UPDATED 07:40 EDT / MAY 15 2015

NEWS

New exploits show SAP less secure than previously thought

After Heartbleed and POODLE, organizations relying on software from SAP SE to power their operations now have a new exploit to worry about that poses a potentially even bigger threat. The vulnerability lies in the way business data is handled when traveling across the network.

The German business intelligence powerhouse employs a proprietary implementation of the popular Lempel-Ziv-Thomas (LZC) and Lempel-Ziv-Huffman (LZH) compression algorithms to reduce the amount of bits moving around, which in itself doesn’t represent anything out of the ordinary. The problem starts when it’s time to convert that data back into a format that the software is able to read.

As Martin Gallo of Core Security Consulting Services Inc. revealed in the recently published memo detailing his discovery of the exploit, the code that handles the decompression process can accept input with more bits than the variables used to store the information are capable of containing. That creates an opening for hackers to reach deep into the inner workings of the targeted system.

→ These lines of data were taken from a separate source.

(* ===== verification/Runtime.v ===== *)
(** * Goroutines and contexts: [runtime.go], [context.go]

    The helpers that every background goroutine of the packages is started
    with: capturing panics, keeping a function alive, waiting for a context or a
    time, merging two contexts, watching for slow goroutines. Each is cut at its
    waits into steps. *)

From S2P Require Import Prelude GoError.
Open Scope Z_scope.

(** ** [PanicCapturingGoWithCallback] and [ManagedGo] *)

(** How a function that was called ends: it returns, it panics, or it ends its
    goroutine by runtime.Goexit, which runs the deferred functions. *)
Inductive runEnd := RunReturned | RunPanicked | RunExited.

(** What is left of a goroutine of PanicCapturingGoWithCallback after its
    function ended; [Waits] before the callback, in the deferred function. *)
Inductive captured := GoEnded | GoWaitsForCallback.
Definition PanicCapturingGoWithCallback (hasCallback : bool) (e : runEnd) : captured :=
  match e with
  | RunPanicked => if hasCallback then GoWaitsForCallback else GoEnded
  | _ => GoEnded
  end.
Definition PanicCapturingGo (e : runEnd) : captured := PanicCapturingGoWithCallback false e.

(** A managed goroutine, with a counter for the calls of its functions. *)
Inductive managedPc := MgRunning | MgCompleting | MgWaiting | MgEnded.
Record managed := mkManaged { mg_pc : managedPc; mg_runs : nat; mg_normal : nat; mg_completes : nat }.
Definition ManagedGo : managed := mkManaged MgRunning 1 0 0.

The nature of the vulnerability is such that input continues to be ingested even after the allocated space runs out, which causes the bits to spill over into adjacent memory where other information is often already stored. That usually causes the affected program to crash, but in this case, a request can continue overwriting existing data until reaching the control logic used to manage the decompression process.

A sharp-eyed hacker could take advantage of the flaw to replace the vulnerable section with malicious code that would enable them to subvert the program, control that Gallo’s report shows can be exploited in a wide variety of ways. Since all of SAP’s core products are affected, attackers have the choice of compromising a back-end database with an oversized request, targeting client software installed on users’ desktops or simply intercepting unencrypted traffic between the two and injecting their malware there.

The potential impact can range from denial-of-service to data theft, which is especially alarming given that SAP’s software is most often used to power critical processes such as finance and human resources. The business intelligence giant has already issued a patch to fix the vulnerability, but that may not be much consolation to the tens of millions of people whose information is potentially at risk.

A study of SAP customers from Onapsis Research published shortly before Gallo released his discovery found that a massive 95 percent of implementations suffer serious security vulnerabilities, in large part due to the failure of administrators to implement patches on time. That doesn’t shed a particularly good light on the quality of the company’s software, but does have one, albeit rather limited, upside.

The difficulty of protecting on-premise installations provides another reason for CIOs to start looking toward the hosted options that SAP has been pushing in recent years, which remove the burden of handling updates along with most of the other operational challenges found behind the firewall. The irony is that security concerns have long been one of the main reservations enterprises have about adopting the as-a-service model.